Animal print keyhole bathing suits, gold pumps, and bleach blond hair: what American politics always has been and always will be.

BadNewsJack August 6, 2008 at 12:08 pm

I still want her to die a horrible painful death.

lumpenprole August 6, 2008 at 12:19 pm

That was too long, but now I’m totally infatuated with her.

Vewol Mevemont August 6, 2008 at 12:27 pm

Not bad, Paris. Not bad. Call me!

TGY August 6, 2008 at 12:40 pm

Ahahaha, the AP headline is ‘Paris Hilton issues tart rebuttal to McCain ad’, which famously uses ‘Paris Hilton’, ‘tart’, and ‘rebuttle’ in the same sentence.


Rusty Shackleford August 6, 2008 at 1:16 pm

Kudos to Paris for showing some real cojones! At least her dis of McDouchebag carries way more meaning that that skank Heidi Montag’s endorsement of him. And seriously, who hasn’t heard of Funny Or Die? Will Ferrell’s shit is effing funny! But then, I smoke a lot of weed and think Judd Apatow’s movies are funny too.

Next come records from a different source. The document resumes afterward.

(* ===== verification/Servo.v ===== *)
(** * Servo: pulses for servos (src/servo.c, src/servo_simple.c)

    Every period the thread sorts the servos by position and groups those with
    equal positions; the interrupts of timer 7 then start all pulses and end
    them group by group.  The driver is one of two in the source and is chosen
    with SERVO_OUT_ENABLE; the commands of servo.c (USE_COMMANDS) are compiled
    out.  [qsort] is a parameter, and so is the element behind
    [sorted_servos], which the grouping reads. *)
From S2P Require Import Prelude Float32 Utils.

(** 1 to 2 ms, 50 Hz, a timer of 1 MHz. *)
Definition SERVO_START_OFFSET : Z := 1000000 / (1000000 / 1000).
Definition SERVO_CPU_FACTOR : Z := (1000000 + 1000000 / 1000 * 256 - 1) / (1000000 / 1000 * 256).
Definition SERVO_COOLDOWN_FACTOR : Z := 1000000 / (1000000 / (1000000 / 50)).

Record SERVO := mkServo { sv_pos : Z; sv_offset : Z; gpio : Z; pin : Z }.

Definition ACTUAL_POS (s : SERVO) : Z := Z.max (Z.min (sv_pos s + i16 (sv_offset s)) 255) 0.
Definition _BV (bit : Z) : Z := Z.shiftl 1 bit.

(** The static variables, the reload value of timer 7, whether its interrupt has
    signalled the thread, and the output registers of the ports. *)
Record servo_state := mkServos {
  servos : list SERVO;
  int_index : Z;
  servo_int_index : Z;
  masks_ports_index : Z;
  driver_active : Z;
  delays : list Z;
  same_pos : list Z;
  same_bits : list Z;
  masks : list Z;
  ports : list Z;
  servo_length : Z;
  SERVO_CNT_TOP : Z;
  servo_event : bool;
  odr : gmap Z Z
}.
#[export] Instance servo_state_eta : Eta servo_state := fun s =>
  mkServos (servos s) (int_index s) (servo_int_index s) (masks_ports_index s) (driver_active s) (delays s)
    (same_pos s) (same_bits s) (masks s) (ports s) (servo_length s) (SERVO_CNT_TOP s) (servo_event s) (odr s).

Abbreviation SV := (ST servo_state).

Definition sv {A} (f : servo_state -> A) : SV A := fun s => Some (f s, s).
Definition sv_opt {A} (o : option A) : SV A := fun s => a ← o; Some (a, s).

(** Reading and writing an element of one of the arrays. *)
Definition arr_get (f : servo_state -> list Z) (i : Z) : SV Z := l ← sv f; sv_opt (l !!? i).
Definition arr_set (f : servo_state -> list Z) `{!Setter f} (i x : Z) : SV unit :=
  l ← sv f; l ← sv_opt (put_ix i x l); st_modify (fun s => s <| f := l |>).

Definition port_of (p : Z) (s : servo_state) : Z := default 0 (odr s !! p).
Definition palSetPad (p n : Z) : SV unit :=
  st_modify (fun s => s <| odr := <[p := Z.lor (port_of p s) (_BV n)]> (odr s) |>).
Definition palClearPort (p mask : Z) : SV unit :=
  st_modify (fun s => s <| odr := <[p := Z.land (port_of p s) (Z.lnot mask)]> (odr s) |>).
Definition palClearPad (p n : Z) : SV unit := palClearPort p (_BV n).

Fixpoint sv_each (l : list SERVO) (f : SERVO -> SV unit) : SV unit :=
  match l with [] => mret tt | x :: l => f x;; sv_each l f end.

(** The servos of hardware 4.10, both on port B. *)
Definition GPIOB : Z := 1.
Definition hw_setup_servo_outputs : list SERVO := [mkServo 128 0 GPIOB 5; mkServo 0 0 GPIOB 4].

Definition servo_init : SV unit :=
  st_modify (fun s => s <| servos := hw_setup_servo_outputs |>);;
  l ← sv servos;
  sv_each l (fun x => palClearPad (gpio x) (pin x));;
  st_modify (fun s => s <| int_index := 0 |> <| servo_length := 0 |> <| SERVO_CNT_TOP := 65535 |> <| driver_active := 1 |>).

Definition servo_start_pulse : SV unit :=
  l ← sv servos; sv_each l (fun x => palSetPad (gpio x) (pin x)).

Definition servo_stop_driver : SV unit := st_modify (fun s => s <| driver_active := 0 |>).
Definition servo_driver_is_active : SV Z := sv driver_active.

(** [while (same_pos[int_index]--) { ... }], an [unsigned char]. *)
Fixpoint end_pulses (fuel : nat) : SV unit :=
  match fuel with
  | O => st_fail
  | S fuel =>
      i ← sv int_index;
      n ← arr_get same_pos i;
      arr_set same_pos i (u8 (n - 1));;
      if n =? 0 then mret tt else
        m ← sv masks_ports_index;
        port ← arr_get ports m; mask ← arr_get masks m;
        palClearPort port mask;;
        bits ← arr_get same_bits m;
        st_modify (fun s => s <| servo_int_index := i8 (servo_int_index s + bits) |>
                              <| masks_ports_index := i8 (masks_ports_index s + 1) |>);;
        end_pulses fuel
  end.

Definition servo_irq : SV unit :=
  i ← sv int_index;
  if i <? 0 then
    servo_start_pulse;;
    d ← arr_get delays 0;
    st_modify (fun s => s <| SERVO_CNT_TOP := u16 (SERVO_START_OFFSET + d) |> <| int_index := 0 |>)
  else
    len ← sv servo_length;
    if i =? len then st_modify (fun s => s <| SERVO_CNT_TOP := SERVO_COOLDOWN_FACTOR |> <| servo_event := true |>)
    else
      end_pulses 257;;
      st_modify (fun s => s <| int_index := i8 (int_index s + 1) |>);;
      i ← sv int_index;
      d ← arr_get delays i;
      st_modify (fun s => s <| SERVO_CNT_TOP := u16 d |>).

Definition servo_cmp_by_pos (a b : SERVO) : Z :=
  if ACTUAL_POS a =? ACTUAL_POS b then 0 else if ACTUAL_POS a <? ACTUAL_POS b then -1 else 1.

Section Thread.
Variable qsort : list SERVO -> list SERVO.
Variable behind_servos : SERVO.

(** [sorted_servos[j]] *)
Definition sorted_at (sorted : list SERVO) (j : Z) : option SERVO :=
  (sorted ++ [behind_servos]) !!? j.

(** The inner loop: servos with the position of the previous one. *)
Fixpoint same_loop (fuel : nat) (sorted : list SERVO) (i j k : Z) : SV (Z * Z) :=
  match fuel with
  | O => st_fail
  | S fuel =>
      a ← sv_opt (sorted_at sorted j); b ← sv_opt (sorted_at sorted (j - 1));
      if (ACTUAL_POS a =? ACTUAL_POS b) && (j <? Z.of_nat (length sorted)) then
        k ← (if gpio a =? gpio b then
               m ← arr_get masks k; arr_set masks k (Z.lor m (_BV (pin a)));;
               n ← arr_get same_bits k; arr_set same_bits k (u8 (n + 1));; mret k
             else
               n ← arr_get same_pos i; arr_set same_pos i (u8 (n + 1));;
               arr_set ports (k + 1) (gpio a);; arr_set masks (k + 1) (_BV (pin a));; mret (k + 1));
        same_loop fuel sorted i (j + 1) k
      else mret (j, k)
  end.

(** The outer loop; returns [i]. *)
Fixpoint group_loop (fuel : nat) (sorted : list SERVO) (i j k : Z) : SV Z :=
  match fuel with
  | O => st_fail
  | S fuel =>
      '(j, k) ← same_loop (S (length sorted)) sorted i j k;
      let i := i + 1 in
      if j <? Z.of_nat (length sorted) then
        a ← sv_opt (sorted_at sorted j); b ← sv_opt (sorted_at sorted (j - 1));
        arr_set delays i ((ACTUAL_POS a - ACTUAL_POS b) * SERVO_CPU_FACTOR);;
        arr_set ports (k + 1) (gpio a);; arr_set masks (k + 1) (_BV (pin a));;
        group_loop fuel sorted i (j + 1) (k + 1)
      else mret i
  end.

(** A round of the thread, after the event. *)
Definition servo_thread_step : SV unit :=
  st_modify (fun s => s <| servo_event := false |> <| servo_int_index := 0 |> <| masks_ports_index := 0 |>);;
  copy ← sv servos;
  let sorted := qsort copy in
  first ← sv_opt (sorted !!? 0);
  arr_set delays 0 (ACTUAL_POS first * SERVO_CPU_FACTOR);;
  arr_set masks 0 (_BV (pin first));;
  arr_set ports 0 (gpio first);;
  n ← sv (fun s => length (servos s));
  st_modify (fun s => s <| same_pos := replicate (S n) 1 |> <| same_bits := replicate (S n) 1 |>);;
  i ← group_loop (S n) sorted 0 1 0;
  last ← sv_opt (sorted !!? (Z.of_nat n - 1));
  arr_set delays i (ACTUAL_POS last * SERVO_CPU_FACTOR + 120);;
  st_modify (fun s => s <| servo_length := u8 i |> <| int_index := -1 |>).
End Thread.

(** ** servo_simple.c *)

Definition TIM_CLOCK : Z := 1000000.

(** The compare value of timer 3. *)
Definition servo_simple_set_output (out : f32) : Z :=
  let '(out, _) := utils_truncate_number out f0 f1 in
  let us := (f_of_int 1000 + out * f_of_int (2000 - 1000))%f32 in
  f2u32 (us * (f_of_int TIM_CLOCK / f_of_int 1000000))%f32.

(** Its period, prescaler and first compare value. *)
Definition servo_simple_init : Z * Z * Z :=
  (u16 (TIM_CLOCK / 50), u16 (168000000 / 2 / TIM_CLOCK) - 1, servo_simple_set_output (flit 1 2)).

(** 1 ms, 1.5 ms and 2 ms at the ends and in the middle, also beyond them. *)
Lemma servo_simple_ends :
  servo_simple_set_output (f_of_int (-3)) = 1000 /\ servo_simple_init = (20000, 83, 1500) /\
  servo_simple_set_output (f_of_int 7) = 2000.
Proof. vm_compute. auto. Qed.
(* ===== verification/ServoTheorems.v ===== *)
(** * ServoTheorems: every servo gets a pulse of its own length

    The thread's arrays represent the groups of servos with equal positions
    ([grouped]); each interrupt ends the pulses of one group. *)
From stdpp Require Import sorting.
From S2P Require Import Prelude Servo.
#[local] Open Scope Z_scope.

(** ** Arrays that start with a list *)

Definition starts {A} (L l : list A) : Prop := take (length L) l = L.

Lemma starts_snoc {A} (L l : list A) x : starts L l -> (length L < length l)%nat -> starts (L ++ [x]) (<[length L := x]> l).
Proof.
  unfold starts. intros Hs Hl. rewrite length_app, Nat.add_1_r.
  rewrite (take_S_r _ _ x) by (apply list_lookup_insert_eq; lia). by rewrite take_insert_ge, Hs by lia.
Qed.
Lemma starts_init {A} (L l : list A) x : starts (L ++ [x]) l -> starts L l.
Proof.
  unfold starts. intros Hs. apply (f_equal (take (length L))) in Hs. rewrite take_take, take_app_length in Hs.
  rewrite length_app in Hs. by rewrite Nat.min_l in Hs by lia.
Qed.
Lemma starts_lookup {A} (L l : list A) n x : starts L l -> L !! n = Some x -> l !! n = Some x.
Proof.
  unfold starts. intros Hs Hx. pose proof (lookup_lt_Some _ _ _ Hx) as Hn. rewrite <- Hs in Hx.
  by rewrite lookup_take_lt in Hx.
Qed.
Lemma starts_last {A} (L l : list A) x y : starts (L ++ [y]) l -> (length L < length l)%nat -> starts (L ++ [x]) (<[length L := x]> l).
Proof. intros Hs Hl. by apply starts_snoc; [apply (starts_init _ _ y)|]. Qed.

(** ** Groups *)

(** The position of a group, and for each run of servos on one port the port and
    the mask of its pins. *)
Abbreviation group := (Z * list (Z * Z))%type.
Definition runs (gs : list group) : list (Z * Z) := concat (snd <$> gs).

Fixpoint delays_of (prev : Z) (gs : list group) : list Z :=
  match gs with [] => [] | (p, _) :: gs => (p - prev) * SERVO_CPU_FACTOR :: delays_of p gs end.

(** What a group clears is what the servos at its position drive. *)
Definition clears (ms : list (Z * Z)) (port bit : Z) : Prop := exists m, (port, m) ∈ ms /\ Z.testbit m bit = true.
Definition group_ok (l : list SERVO) (g : group) : Prop :=
  forall port bit, 0 <= bit ->
    (clears (snd g) port bit <-> exists x, x ∈ l /\ ACTUAL_POS x = fst g /\ gpio x = port /\ pin x = bit).
(* ===== verification/Leds.v ===== *)
(** * Leds: the strip of LEDs and the two LEDs on the board
    (src/ws2811.c, src/led_external.c, src/ledpwm.c)

    A timer sends [bitbuffer] to the strip by DMA, over and over; a LED has 24
    half-words in it, the pulse lengths of its bits.  The thread of
    led_external.c shows faults and the state of the vehicle on the strip; one
    [led_thread_step] runs it from the end of one sleep to the next, with what it
    reads of other parts as input.  ledpwm.c dims the LEDs of the board. *)
From S2P Require Import Prelude Float32 Utils AppNunchuk FocMeasure.

(** [powf]; [roundf] is a member of [LibmTrig]. *)
Class LibmPow : Type := { powf : f32 -> f32 -> f32 }.

(** ** ws2811.c *)

Definition WS2811_CLK_HZ : Z := 800000.
Definition WS2811_LED_NUM : Z := 28.
Definition TIM_PERIOD : Z := 168000000 / 2 / WS2811_CLK_HZ - 1.
Definition LED_BUFFER_LEN : Z := WS2811_LED_NUM + 1.
Definition BITBUFFER_PAD : Z := 50.
Definition BITBUFFER_LEN : Z := 24 * LED_BUFFER_LEN + BITBUFFER_PAD.
Definition WS2811_ZERO : Z := u16 (f2i32 (f_of_int TIM_PERIOD * flit 2 10)%f32).
Definition WS2811_ONE : Z := u16 (f2i32 (f_of_int TIM_PERIOD * flit 8 10)%f32).

Definition COLOR_BLACK : Z := 0x000000.
Definition COLOR_WHITE : Z := 0xFFFFFF.
Definition COLOR_GREEN : Z := 0x00FF00.
Definition COLOR_RED : Z := 0xFF0000.
Definition COLOR_ORANGE : Z := 0xFFA500.
Definition COLOR_YELLOW : Z := 0xFFFF00.

Record strip := mkStrip { bitbuffer : list Z; RGBdata : list Z; gamma_table : list Z }.
#[export] Instance strip_eta : Eta strip := fun s => mkStrip (bitbuffer s) (RGBdata s) (gamma_table s).

(** The static variables before the initialisation. *)
Definition strip_reset : strip := mkStrip (replicate 746 0) (replicate 29 0) (replicate 256 0).

Definition rgb_to_local (gamma : list Z) (color : Z) : option Z :=
  r ← gamma !!? Z.land (Z.shiftr color 16) 0xFF;
  g ← gamma !!? Z.land (Z.shiftr color 8) 0xFF;
  b ← gamma !!? Z.land color 0xFF;
  Some (Z.lor (Z.lor (Z.shiftl g 16) (Z.shiftl r 8)) b).

(** The loop over [bit], [n] bits being left. *)
Fixpoint put_bits (n : nat) (bit led color : Z) (buf : list Z) : option (list Z) :=
  match n with
  | O => Some buf
  | S n =>
      buf ← put_ix (bit + led * 24) (if Z.land color (Z.shiftl 1 23) =? 0 then WS2811_ZERO else WS2811_ONE) buf;
      put_bits n (bit + 1) led (u32 (Z.shiftl color 1)) buf
  end.

(** [RGBdata[led] = color] and its bits. *)
Definition put_led (led color : Z) (s : strip) : option strip :=
  rgb ← put_ix led color (RGBdata s);
  local ← rgb_to_local (gamma_table s) color;
  bits ← put_bits 24 0 led local (bitbuffer s);
  Some (s <| RGBdata := rgb |> <| bitbuffer := bits |>).

Section Init.
Context `{LibmTrig} `{LibmPow}.

Definition gamma_entry (top i : Z) : Z :=
  u8 (f2i32 (roundf (powf (f_of_int i / f_of_int top) (f1 / flit 45 100) * f_of_int top)))%f32.

(** The variables; the rest sets up DMA and timer 4. *)
Definition ws2811_init (s : strip) : option strip :=
  rgb ← for_loop 29 0 1 (fun i l => put_ix i 0 l) (RGBdata s);
  bits ← for_loop 29 0 1 (fun i bits =>
           c ← rgb !!? i; local ← rgb_to_local (gamma_table s) c; put_bits 24 0 i local bits) (bitbuffer s);
  bits ← for_loop 50 0 1 (fun i bits => put_ix (BITBUFFER_LEN - BITBUFFER_PAD - 1 + i) 0 bits) bits;
  gamma ← for_loop 256 0 1 (fun i l => put_ix i (gamma_entry 255 i) l) (gamma_table s);
  Some (mkStrip bits rgb gamma).
End Init.

Definition ws2811_set_led_color (led color : Z) (s : strip) : option strip :=
  if led <? WS2811_LED_NUM then put_led led color s else Some s.

Definition ws2811_get_led_color (led : Z) (s : strip) : option Z :=
  if led <? WS2811_LED_NUM then RGBdata s !!? led else Some 0.

Definition ws2811_all_off (s : strip) : option strip :=
  rgb ← for_loop 28 0 1 (fun i l => put_ix i 0 l) (RGBdata s);
  bits ← for_loop 672 0 1 (fun i l => put_ix i WS2811_ZERO l) (bitbuffer s);
  Some (s <| RGBdata := rgb |> <| bitbuffer := bits |>).

Definition ws2811_set_all (color : Z) (s : strip) : option strip :=
  for_loop 28 0 1 (fun i s => put_led i color s) s.

(** ** led_external.c *)

(** What the thread reads of the rest: the state set by the application, the
    fault of the motor control interface, the time and the voltage. *)
Record led_env := mkLedEnv { env_state : Z; env_reverse : bool; env_fault : Z; env_time : Z; env_volt : f32 }.

Definition LED_EXT_BATT_LOW : f32 := f_of_int 28.
Definition LED_EXT_BATT_HIGH : f32 := f_of_int 33.
Definition HAS_FAULT (e : led_env) : bool := negb (env_fault e =? 0).

Definition scale_color (color : Z) (scale : f32) : Z :=
  let part k := f2u32 (f_of_int (Z.land (Z.shiftr color k) 0xFF) * scale)%f32 in
  Z.lor (Z.lor (u32 (Z.shiftl (part 16) 16)) (u32 (Z.shiftl (part 8) 8))) (part 0).

Definition set_led_wrapper (e : led_env) (led color : Z) (s : strip) : option strip :=
  if env_reverse e then
    if led <? WS2811_LED_NUM / 2 then ws2811_set_led_color (led + WS2811_LED_NUM / 2) color s
    else ws2811_set_led_color (led - WS2811_LED_NUM / 2) color s
  else ws2811_set_led_color led color s.

(** Where the thread sleeps: at the end of its loop, among the blinks and the
    fading of a fault, or in one of the loops that wait for another state. *)
Inductive led_pc :=
  | AtTop
  | InFault (i fault : Z)
  | BeforeFade (fault : Z)
  | InFade (n : nat) (fault : Z) (scale : f32)
  | InWait (st : Z) (rev : bool)
  | InLeft (st : Z) (rev : bool)
  | InRight (st : Z) (rev : bool)
  | InBatt (st : Z) (rev : bool)
  | InDefault.

(** [state == st && rev == reverse_leds && !HAS_FAULT()] *)
Definition unchanged (e : led_env) (st : Z) (rev : bool) : bool :=
  (env_state e =? st) && Bool.eqb rev (env_reverse e) && negb (HAS_FAULT e).

(** From the check of a waiting loop on: [draw] and sleep, or go on. *)
Definition loop_while (e : led_env) (st : Z) (rev : bool) (pc : led_pc)
    (draw : strip -> option strip) (s : strip) : option (strip * led_pc) :=
  if unchanged e st rev then s ← draw s; Some (s, pc) else Some (s, AtTop).

Definition wait_for_state_change (e : led_env) (st : Z) (rev : bool) : strip -> option (strip * led_pc) :=
  loop_while e st rev (InWait st rev) (fun s => Some s).

(** [(chVTGetSystemTime() / (CH_CFG_ST_FREQUENCY / 2)) % 2] *)
Definition blink (e : led_env) (a b : Z) (s : strip) : option strip :=
  let color := if (env_time e / 5000) mod 2 =? 0 then COLOR_BLACK else COLOR_ORANGE in
  s ← set_led_wrapper e a color s; set_led_wrapper e b color s.

Definition left_loop (e : led_env) (st : Z) (rev : bool) : strip -> option (strip * led_pc) :=
  loop_while e st rev (InLeft st rev) (blink e (WS2811_LED_NUM / 2 - 1) (WS2811_LED_NUM / 2)).
Definition right_loop (e : led_env) (st : Z) (rev : bool) : strip -> option (strip * led_pc) :=
  loop_while e st rev (InRight st rev) (blink e 0 (WS2811_LED_NUM - 1)).

Definition draw_batt (e : led_env) (s : strip) : option strip :=
  let batt_level := utils_map (env_volt e) LED_EXT_BATT_LOW LED_EXT_BATT_HIGH f0 f1 in
  for_loop 14 0 1 (fun i s =>
    let color :=
      if (f_of_int i <? f_of_int (WS2811_LED_NUM / 2) * batt_level)%f32 then
        if i <? WS2811_LED_NUM / 2 / 3 then COLOR_RED
        else if i <? 2 * (WS2811_LED_NUM / 2) / 3 then COLOR_YELLOW else COLOR_GREEN
      else COLOR_BLACK in
    s ← set_led_wrapper e i color s; set_led_wrapper e (WS2811_LED_NUM - i - 1) color s) s.
Definition batt_loop (e : led_env) (st : Z) (rev : bool) : strip -> option (strip * led_pc) :=
  loop_while e st rev (InBatt st rev) (draw_batt e).

(** The two halves of the strip. *)
Definition draw_halves (e : led_env) (color : Z) (s : strip) : option strip :=
  for_loop 14 0 1 (fun i s =>
    s ← set_led_wrapper e i color s; set_led_wrapper e (i + WS2811_LED_NUM / 2) COLOR_WHITE s) s.

(** The loop over the faults from [i] on. *)
Definition fault_loop (e : led_env) (i fault : Z) (s : strip) : option (strip * led_pc) :=
  if i <? fault then s ← set_led_wrapper e i COLOR_RED s; Some (s, InFault (i + 1) fault)
  else Some (s, BeforeFade fault).

(** [n] rounds of the fading are left. *)
Definition fade_loop (e : led_env) (n : nat) (fault : Z) (scale : f32) (s : strip) : option (strip * led_pc) :=
  match n with
  | O => Some (s, AtTop)
  | S n =>
      let scale := (scale - flit 2 100)%f32 in
      s ← for_loop (Z.to_nat fault) 0 1 (fun i s => set_led_wrapper e i (scale_color COLOR_RED scale) s) s;
      Some (s, InFade n fault scale)
  end.

(** The body of the loop. *)
Definition led_top (e : led_env) (s : strip) : option (strip * led_pc) :=
  if HAS_FAULT e then s ← ws2811_set_all COLOR_BLACK s; fault_loop e 0 (env_fault e) s
  else
    let red_weak := scale_color COLOR_RED (flit 5 10) in
    let st := env_state e in let rev := env_reverse e in
    if st =? LED_EXT_OFF then s ← ws2811_set_all COLOR_BLACK s; wait_for_state_change e st rev s
    else if st =? LED_EXT_NORMAL then s ← draw_halves e red_weak s; wait_for_state_change e st rev s
    else if st =? LED_EXT_BRAKE then s ← draw_halves e COLOR_RED s; wait_for_state_change e st rev s
    else if (st =? LED_EXT_TURN_LEFT) || (st =? LED_EXT_BRAKE_TURN_LEFT) then
      s ← draw_halves e (if st =? LED_EXT_TURN_LEFT then red_weak else COLOR_RED) s; left_loop e st rev s
    else if (st =? LED_EXT_TURN_RIGHT) || (st =? LED_EXT_BRAKE_TURN_RIGHT) then
      s ← draw_halves e (if st =? LED_EXT_TURN_RIGHT then red_weak else COLOR_RED) s; right_loop e st rev s
    else if st =? LED_EXT_BATT then batt_loop e st rev s
    else Some (s, InDefault).

Definition led_thread_step (e : led_env) (pc : led_pc) (s : strip) : option (strip * led_pc) :=
  match pc with
  | AtTop => led_top e s
  | InFault i fault => fault_loop e i fault s
  | BeforeFade fault => fade_loop e 50 fault f1 s
  | InFade n fault scale => fade_loop e n fault scale s
  | InWait st rev => wait_for_state_change e st rev s
  | InLeft st rev => left_loop e st rev s
  | InRight st rev => right_loop e st rev s
  | InBatt st rev => batt_loop e st rev s
  | InDefault => Some (s, AtTop)
  end.

(** ** ledpwm.c *)

Definition LEDPWM_LED_NUM : Z := 2.
Definition LEDPWM_CNT_TOP : Z := 200.
Definition LED_GREEN : Z := 0.
Definition LED_RED : Z := 1.

Record ledpwm := mkLedpwm {
  led_values : list Z; pwm_gamma : list Z; pwm_cnt : Z; green_on : bool; red_on : bool
}.
#[export] Instance ledpwm_eta : Eta ledpwm := fun s =>
  mkLedpwm (led_values s) (pwm_gamma s) (pwm_cnt s) (green_on s) (red_on s).
Definition ledpwm_reset : ledpwm := mkLedpwm [0; 0] (replicate 201 0) 0 false false.

Definition ledpwm_init `{LibmTrig} `{LibmPow} (s : ledpwm) : option ledpwm :=
  gamma ← for_loop 201 0 1 (fun i l => put_ix i (gamma_entry LEDPWM_CNT_TOP i) l) (pwm_gamma s);
  Some (s <| led_values := [0; 0] |> <| pwm_gamma := gamma |>).

Definition ledpwm_set_intensity (led : Z) (intensity : f32) (s : ledpwm) : option ledpwm :=
  if LEDPWM_LED_NUM <=? led then Some s else
  let intensity := (if intensity <? f0 then f0 else intensity)%f32 in
  let intensity := (if intensity >? f1 then f1 else intensity)%f32 in
  g ← pwm_gamma s !!? f2i32 (intensity * f_of_int LEDPWM_CNT_TOP)%f32;
  v ← put_ix led g (led_values s);
  Some (s <| led_values := v |>).

Definition ledpwm_led_on (led : Z) (s : ledpwm) : option ledpwm :=
  if LEDPWM_LED_NUM <=? led then Some s else
  v ← put_ix led LEDPWM_CNT_TOP (led_values s); Some (s <| led_values := v |>).
Definition ledpwm_led_off (led : Z) (s : ledpwm) : option ledpwm :=
  if LEDPWM_LED_NUM <=? led then Some s else
  v ← put_ix led 0 (led_values s); Some (s <| led_values := v |>).

Definition ledpwm_update_pwm (s : ledpwm) : option ledpwm :=
  let cnt := pwm_cnt s + 1 in
  let cnt := if cnt =? LEDPWM_CNT_TOP then 0 else cnt in
  g ← led_values s !!? 0; r ← led_values s !!? 1;
  Some (s <| pwm_cnt := cnt |> <| green_on := negb (g <=? cnt) |> <| red_on := negb (r <=? cnt) |>).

donner_froh August 6, 2008 at 1:31 pm

[re=53003]sanantonerose[/re]: If more hot young women wore pumps with their bathing suits it would make America stronger.

glamourdammerung August 6, 2008 at 1:40 pm

[re=52703]loudmouthredhead[/re]: Yes, but McCain still has not managed to pull that trick off.

wallythepug August 6, 2008 at 1:50 pm

I love that she referred to WALNUTS! as “wrinkly old white hair dude.” Since he called Cougar Cindy a c**t for a far lesser infraction, I can only imagine his private response to this Cougar in Training.

Dissento August 6, 2008 at 5:58 pm

I wonder if her parents have asked for their donations back?